# Exercise objective
Nothing but the lines below between the line holding "(Rasterizer.appends fragment_shader_ RasterlinesSize rs self)));" and the line holding "fold_left_app. cbn [fold_left].", inclusive, should appear in the answer, each set down exactly.

(Collected data)
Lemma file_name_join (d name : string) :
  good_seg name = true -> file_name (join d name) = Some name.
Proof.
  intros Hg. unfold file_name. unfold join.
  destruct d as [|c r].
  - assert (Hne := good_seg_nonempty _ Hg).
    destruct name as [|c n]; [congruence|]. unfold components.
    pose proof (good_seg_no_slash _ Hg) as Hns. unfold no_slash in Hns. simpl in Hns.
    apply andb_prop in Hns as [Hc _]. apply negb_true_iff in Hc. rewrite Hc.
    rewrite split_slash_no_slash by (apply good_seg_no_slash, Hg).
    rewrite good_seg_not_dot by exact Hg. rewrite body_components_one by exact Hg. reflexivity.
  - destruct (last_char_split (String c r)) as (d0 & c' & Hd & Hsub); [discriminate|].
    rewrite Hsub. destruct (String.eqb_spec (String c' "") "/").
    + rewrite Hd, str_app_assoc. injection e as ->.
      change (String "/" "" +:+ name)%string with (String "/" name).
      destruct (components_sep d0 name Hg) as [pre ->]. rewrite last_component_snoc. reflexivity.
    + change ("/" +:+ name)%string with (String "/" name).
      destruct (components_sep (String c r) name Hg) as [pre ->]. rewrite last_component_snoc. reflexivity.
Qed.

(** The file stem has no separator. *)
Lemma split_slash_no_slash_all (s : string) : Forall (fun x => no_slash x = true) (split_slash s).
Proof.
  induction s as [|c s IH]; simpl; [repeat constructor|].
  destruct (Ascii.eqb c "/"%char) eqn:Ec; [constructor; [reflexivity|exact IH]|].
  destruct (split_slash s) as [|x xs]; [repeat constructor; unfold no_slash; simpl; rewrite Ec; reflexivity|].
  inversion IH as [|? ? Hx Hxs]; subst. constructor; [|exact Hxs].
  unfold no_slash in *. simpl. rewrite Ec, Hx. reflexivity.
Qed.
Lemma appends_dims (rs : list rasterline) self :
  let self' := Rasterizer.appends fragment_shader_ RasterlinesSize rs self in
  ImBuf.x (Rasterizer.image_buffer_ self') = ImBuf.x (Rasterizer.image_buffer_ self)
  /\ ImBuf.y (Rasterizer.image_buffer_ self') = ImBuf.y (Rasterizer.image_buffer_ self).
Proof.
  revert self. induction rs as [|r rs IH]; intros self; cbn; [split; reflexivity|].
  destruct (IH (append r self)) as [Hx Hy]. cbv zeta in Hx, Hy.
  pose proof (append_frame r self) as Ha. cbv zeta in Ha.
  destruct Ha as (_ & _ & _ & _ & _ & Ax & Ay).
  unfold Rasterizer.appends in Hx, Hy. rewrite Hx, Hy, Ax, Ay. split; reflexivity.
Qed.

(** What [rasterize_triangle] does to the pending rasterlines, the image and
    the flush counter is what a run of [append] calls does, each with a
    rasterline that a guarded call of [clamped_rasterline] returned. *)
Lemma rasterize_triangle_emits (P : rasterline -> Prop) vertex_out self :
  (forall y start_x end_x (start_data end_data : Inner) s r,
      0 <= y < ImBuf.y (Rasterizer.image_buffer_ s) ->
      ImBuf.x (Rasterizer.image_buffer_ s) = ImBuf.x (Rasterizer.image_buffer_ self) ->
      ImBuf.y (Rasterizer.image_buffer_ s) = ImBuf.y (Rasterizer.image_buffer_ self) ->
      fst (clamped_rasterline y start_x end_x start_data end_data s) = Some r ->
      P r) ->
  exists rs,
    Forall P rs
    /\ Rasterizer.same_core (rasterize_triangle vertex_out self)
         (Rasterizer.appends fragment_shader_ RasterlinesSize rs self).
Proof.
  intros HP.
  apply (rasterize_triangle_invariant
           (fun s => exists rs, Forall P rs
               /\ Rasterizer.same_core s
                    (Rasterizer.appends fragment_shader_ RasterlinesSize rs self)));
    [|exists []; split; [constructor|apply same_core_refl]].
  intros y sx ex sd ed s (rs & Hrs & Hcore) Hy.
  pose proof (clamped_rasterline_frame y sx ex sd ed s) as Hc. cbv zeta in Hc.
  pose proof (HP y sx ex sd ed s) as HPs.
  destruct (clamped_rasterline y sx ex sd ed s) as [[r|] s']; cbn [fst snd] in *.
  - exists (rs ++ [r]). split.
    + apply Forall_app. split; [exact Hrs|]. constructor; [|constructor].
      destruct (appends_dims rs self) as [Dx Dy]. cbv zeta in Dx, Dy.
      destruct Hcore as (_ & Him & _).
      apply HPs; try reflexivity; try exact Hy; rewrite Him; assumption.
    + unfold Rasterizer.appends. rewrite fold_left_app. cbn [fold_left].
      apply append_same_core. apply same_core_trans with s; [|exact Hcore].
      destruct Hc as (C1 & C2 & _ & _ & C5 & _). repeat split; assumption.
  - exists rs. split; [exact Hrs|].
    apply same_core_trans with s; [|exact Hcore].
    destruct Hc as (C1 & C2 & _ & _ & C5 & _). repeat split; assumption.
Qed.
--
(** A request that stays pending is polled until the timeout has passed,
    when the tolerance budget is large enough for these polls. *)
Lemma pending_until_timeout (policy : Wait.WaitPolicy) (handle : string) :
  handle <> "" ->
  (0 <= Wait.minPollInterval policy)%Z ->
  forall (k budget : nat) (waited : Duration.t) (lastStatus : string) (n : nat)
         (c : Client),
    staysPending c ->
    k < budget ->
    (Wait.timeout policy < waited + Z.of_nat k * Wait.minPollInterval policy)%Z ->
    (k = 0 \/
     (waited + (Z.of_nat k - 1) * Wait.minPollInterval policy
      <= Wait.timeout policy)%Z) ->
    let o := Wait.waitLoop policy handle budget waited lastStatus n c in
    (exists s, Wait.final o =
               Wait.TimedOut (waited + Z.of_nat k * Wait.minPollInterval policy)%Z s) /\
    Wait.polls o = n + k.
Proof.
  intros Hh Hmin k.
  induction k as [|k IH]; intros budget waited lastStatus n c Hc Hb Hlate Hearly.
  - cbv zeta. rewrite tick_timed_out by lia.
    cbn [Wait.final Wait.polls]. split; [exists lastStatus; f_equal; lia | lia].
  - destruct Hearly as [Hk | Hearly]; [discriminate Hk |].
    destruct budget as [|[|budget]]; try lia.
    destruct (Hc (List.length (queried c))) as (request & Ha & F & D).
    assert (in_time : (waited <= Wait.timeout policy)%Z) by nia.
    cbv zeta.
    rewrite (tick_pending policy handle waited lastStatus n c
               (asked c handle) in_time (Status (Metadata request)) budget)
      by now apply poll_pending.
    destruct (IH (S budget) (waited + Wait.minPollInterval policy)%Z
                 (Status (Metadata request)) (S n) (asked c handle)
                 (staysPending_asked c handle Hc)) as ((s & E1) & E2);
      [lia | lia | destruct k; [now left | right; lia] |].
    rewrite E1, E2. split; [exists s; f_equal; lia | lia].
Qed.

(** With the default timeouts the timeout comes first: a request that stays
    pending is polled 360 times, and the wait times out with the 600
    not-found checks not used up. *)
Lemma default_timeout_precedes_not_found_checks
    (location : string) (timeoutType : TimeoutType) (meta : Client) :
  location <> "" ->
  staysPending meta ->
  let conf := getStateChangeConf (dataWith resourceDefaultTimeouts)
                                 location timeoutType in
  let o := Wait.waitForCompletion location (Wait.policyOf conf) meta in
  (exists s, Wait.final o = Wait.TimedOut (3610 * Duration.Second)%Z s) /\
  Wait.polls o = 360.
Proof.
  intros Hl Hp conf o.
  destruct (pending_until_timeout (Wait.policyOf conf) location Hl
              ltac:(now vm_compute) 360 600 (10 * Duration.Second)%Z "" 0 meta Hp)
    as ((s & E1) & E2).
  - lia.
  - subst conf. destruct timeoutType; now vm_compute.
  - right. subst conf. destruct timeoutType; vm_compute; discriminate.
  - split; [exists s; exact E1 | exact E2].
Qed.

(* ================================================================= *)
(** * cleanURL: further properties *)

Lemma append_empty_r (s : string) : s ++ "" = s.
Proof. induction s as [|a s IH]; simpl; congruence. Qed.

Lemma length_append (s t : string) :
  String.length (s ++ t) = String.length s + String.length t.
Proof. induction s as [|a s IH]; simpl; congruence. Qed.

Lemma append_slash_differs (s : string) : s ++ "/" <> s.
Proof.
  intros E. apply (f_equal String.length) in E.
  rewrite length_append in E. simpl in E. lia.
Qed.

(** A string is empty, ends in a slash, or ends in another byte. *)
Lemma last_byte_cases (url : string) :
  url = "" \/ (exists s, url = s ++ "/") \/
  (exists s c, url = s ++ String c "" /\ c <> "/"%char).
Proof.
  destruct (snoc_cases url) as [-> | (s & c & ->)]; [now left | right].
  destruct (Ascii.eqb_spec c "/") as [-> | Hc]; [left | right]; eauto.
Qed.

# Solution for this exercise
                    (Rasterizer.appends fragment_shader_ RasterlinesSize rs self)));
    [|exists []; split; [constructor|apply same_core_refl]].
  intros y sx ex sd ed s (rs & Hrs & Hcore) Hy.
  pose proof (clamped_rasterline_frame y sx ex sd ed s) as Hc. cbv zeta in Hc.
  pose proof (HP y sx ex sd ed s) as HPs.
  destruct (clamped_rasterline y sx ex sd ed s) as [[r|] s']; cbn [fst snd] in *.
  - exists (rs ++ [r]). split.
    + apply Forall_app. split; [exact Hrs|]. constructor; [|constructor].
      destruct (appends_dims rs self) as [Dx Dy]. cbv zeta in Dx, Dy.
      destruct Hcore as (_ & Him & _).
      apply HPs; try reflexivity; try exact Hy; rewrite Him; assumption.
    + unfold Rasterizer.appends. rewrite fold_left_app. cbn [fold_left].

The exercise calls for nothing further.